• Problem description
Among the lines below, restate word for word only those from the line with "O => (y, m, day)" through the line with "getHours := getHours", with both end lines kept.

• Dataset entries
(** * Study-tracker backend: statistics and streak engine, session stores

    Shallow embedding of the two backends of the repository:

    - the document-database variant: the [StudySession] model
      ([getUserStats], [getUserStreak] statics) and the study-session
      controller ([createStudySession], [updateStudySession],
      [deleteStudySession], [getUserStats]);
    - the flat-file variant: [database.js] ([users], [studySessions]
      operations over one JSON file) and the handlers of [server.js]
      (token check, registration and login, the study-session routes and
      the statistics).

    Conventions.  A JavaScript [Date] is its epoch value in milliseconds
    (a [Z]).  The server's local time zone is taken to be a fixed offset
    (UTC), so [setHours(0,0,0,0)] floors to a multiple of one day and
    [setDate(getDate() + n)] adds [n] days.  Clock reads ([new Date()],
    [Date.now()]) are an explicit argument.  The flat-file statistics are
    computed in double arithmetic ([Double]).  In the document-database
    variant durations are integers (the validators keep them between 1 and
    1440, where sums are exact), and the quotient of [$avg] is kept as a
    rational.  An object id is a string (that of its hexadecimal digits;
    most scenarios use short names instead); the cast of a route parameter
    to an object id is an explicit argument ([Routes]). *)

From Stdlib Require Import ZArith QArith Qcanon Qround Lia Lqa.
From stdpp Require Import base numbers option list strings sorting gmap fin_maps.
--
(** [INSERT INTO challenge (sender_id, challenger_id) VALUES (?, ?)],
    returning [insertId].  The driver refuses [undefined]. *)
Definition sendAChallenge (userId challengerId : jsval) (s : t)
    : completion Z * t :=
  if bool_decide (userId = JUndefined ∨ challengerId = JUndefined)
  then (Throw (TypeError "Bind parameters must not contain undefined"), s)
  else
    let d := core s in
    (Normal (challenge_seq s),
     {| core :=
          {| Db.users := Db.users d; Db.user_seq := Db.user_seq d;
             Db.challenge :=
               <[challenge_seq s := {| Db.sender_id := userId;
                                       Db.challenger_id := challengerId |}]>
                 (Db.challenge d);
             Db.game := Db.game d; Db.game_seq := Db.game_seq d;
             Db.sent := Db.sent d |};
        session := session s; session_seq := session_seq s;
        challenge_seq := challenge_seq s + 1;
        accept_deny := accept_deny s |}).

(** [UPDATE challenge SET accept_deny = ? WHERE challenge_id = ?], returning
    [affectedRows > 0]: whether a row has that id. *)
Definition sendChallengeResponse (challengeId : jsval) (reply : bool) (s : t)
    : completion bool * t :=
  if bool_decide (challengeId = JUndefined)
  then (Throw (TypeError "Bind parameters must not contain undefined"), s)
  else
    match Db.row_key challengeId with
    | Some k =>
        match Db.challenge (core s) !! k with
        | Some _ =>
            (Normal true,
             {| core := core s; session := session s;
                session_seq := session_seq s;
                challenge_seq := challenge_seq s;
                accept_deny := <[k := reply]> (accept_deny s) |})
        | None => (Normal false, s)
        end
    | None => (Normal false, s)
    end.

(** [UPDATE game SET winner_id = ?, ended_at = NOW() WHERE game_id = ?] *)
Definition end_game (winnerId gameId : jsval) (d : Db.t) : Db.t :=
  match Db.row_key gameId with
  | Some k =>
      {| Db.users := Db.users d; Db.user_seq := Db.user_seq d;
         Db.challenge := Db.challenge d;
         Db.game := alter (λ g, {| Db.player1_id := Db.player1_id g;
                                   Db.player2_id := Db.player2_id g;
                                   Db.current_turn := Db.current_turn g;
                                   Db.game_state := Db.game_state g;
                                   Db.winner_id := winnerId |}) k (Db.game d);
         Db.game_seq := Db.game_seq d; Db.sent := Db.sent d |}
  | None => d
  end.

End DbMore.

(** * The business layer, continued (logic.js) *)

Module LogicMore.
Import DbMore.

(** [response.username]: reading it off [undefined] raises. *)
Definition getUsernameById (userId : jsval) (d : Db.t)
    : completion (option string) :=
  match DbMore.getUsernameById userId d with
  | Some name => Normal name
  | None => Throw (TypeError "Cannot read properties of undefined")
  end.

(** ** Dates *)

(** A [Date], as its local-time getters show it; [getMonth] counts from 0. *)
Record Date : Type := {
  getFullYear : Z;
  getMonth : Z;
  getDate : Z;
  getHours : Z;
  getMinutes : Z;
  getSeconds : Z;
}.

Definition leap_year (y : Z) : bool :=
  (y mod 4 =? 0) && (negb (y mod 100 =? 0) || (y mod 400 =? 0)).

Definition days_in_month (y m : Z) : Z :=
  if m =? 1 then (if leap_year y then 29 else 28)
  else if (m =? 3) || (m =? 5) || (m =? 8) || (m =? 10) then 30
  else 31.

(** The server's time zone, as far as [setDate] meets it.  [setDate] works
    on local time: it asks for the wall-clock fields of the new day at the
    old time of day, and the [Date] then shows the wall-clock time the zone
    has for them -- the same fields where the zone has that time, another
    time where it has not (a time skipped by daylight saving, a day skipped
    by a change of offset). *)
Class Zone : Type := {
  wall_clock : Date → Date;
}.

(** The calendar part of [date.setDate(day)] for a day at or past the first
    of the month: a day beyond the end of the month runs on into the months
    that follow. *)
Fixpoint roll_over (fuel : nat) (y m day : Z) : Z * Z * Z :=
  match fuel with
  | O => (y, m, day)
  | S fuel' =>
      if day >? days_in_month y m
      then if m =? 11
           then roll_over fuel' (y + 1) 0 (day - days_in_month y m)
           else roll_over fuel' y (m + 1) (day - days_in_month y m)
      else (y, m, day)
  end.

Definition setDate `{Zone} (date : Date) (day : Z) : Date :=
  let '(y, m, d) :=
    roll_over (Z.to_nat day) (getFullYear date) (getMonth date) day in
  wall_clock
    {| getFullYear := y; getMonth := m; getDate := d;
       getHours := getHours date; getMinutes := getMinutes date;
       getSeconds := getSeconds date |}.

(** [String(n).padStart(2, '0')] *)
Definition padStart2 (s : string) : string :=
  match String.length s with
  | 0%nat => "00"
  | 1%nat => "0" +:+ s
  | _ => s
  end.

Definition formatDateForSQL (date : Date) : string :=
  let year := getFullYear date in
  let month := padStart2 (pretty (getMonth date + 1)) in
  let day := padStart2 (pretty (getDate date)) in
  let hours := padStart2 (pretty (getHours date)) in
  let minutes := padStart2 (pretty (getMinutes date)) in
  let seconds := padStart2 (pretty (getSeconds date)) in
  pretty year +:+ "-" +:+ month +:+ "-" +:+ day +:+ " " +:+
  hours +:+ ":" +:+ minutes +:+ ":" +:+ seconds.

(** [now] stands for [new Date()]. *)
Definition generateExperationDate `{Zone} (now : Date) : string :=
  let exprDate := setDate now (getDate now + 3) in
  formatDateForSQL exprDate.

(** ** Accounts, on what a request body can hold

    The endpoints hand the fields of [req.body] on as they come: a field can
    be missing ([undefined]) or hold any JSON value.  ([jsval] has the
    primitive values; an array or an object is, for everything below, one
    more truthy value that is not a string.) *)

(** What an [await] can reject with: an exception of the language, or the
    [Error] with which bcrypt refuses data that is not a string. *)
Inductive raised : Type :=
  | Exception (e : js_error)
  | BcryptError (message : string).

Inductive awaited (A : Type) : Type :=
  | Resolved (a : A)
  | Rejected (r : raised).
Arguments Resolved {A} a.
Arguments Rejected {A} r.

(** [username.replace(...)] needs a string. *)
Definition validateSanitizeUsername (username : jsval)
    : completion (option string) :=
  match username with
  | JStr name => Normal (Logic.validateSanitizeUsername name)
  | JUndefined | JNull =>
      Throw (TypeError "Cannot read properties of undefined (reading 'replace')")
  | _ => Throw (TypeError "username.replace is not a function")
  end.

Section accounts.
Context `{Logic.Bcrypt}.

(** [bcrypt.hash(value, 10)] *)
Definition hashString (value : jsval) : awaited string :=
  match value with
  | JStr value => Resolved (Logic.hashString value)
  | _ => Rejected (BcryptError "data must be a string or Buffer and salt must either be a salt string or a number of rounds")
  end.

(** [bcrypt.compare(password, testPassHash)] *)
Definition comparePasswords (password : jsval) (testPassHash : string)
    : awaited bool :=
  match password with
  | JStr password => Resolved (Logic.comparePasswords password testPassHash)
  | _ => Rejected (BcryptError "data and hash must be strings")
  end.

• Solution for this task
  | O => (y, m, day)
  | S fuel' =>
      if day >? days_in_month y m
      then if m =? 11
           then roll_over fuel' (y + 1) 0 (day - days_in_month y m)
           else roll_over fuel' y (m + 1) (day - days_in_month y m)
      else (y, m, day)
  end.

Definition setDate `{Zone} (date : Date) (day : Z) : Date :=
  let '(y, m, d) :=
    roll_over (Z.to_nat day) (getFullYear date) (getMonth date) day in
  wall_clock
    {| getFullYear := y; getMonth := m; getDate := d;
       getHours := getHours date; getMinutes := getMinutes date;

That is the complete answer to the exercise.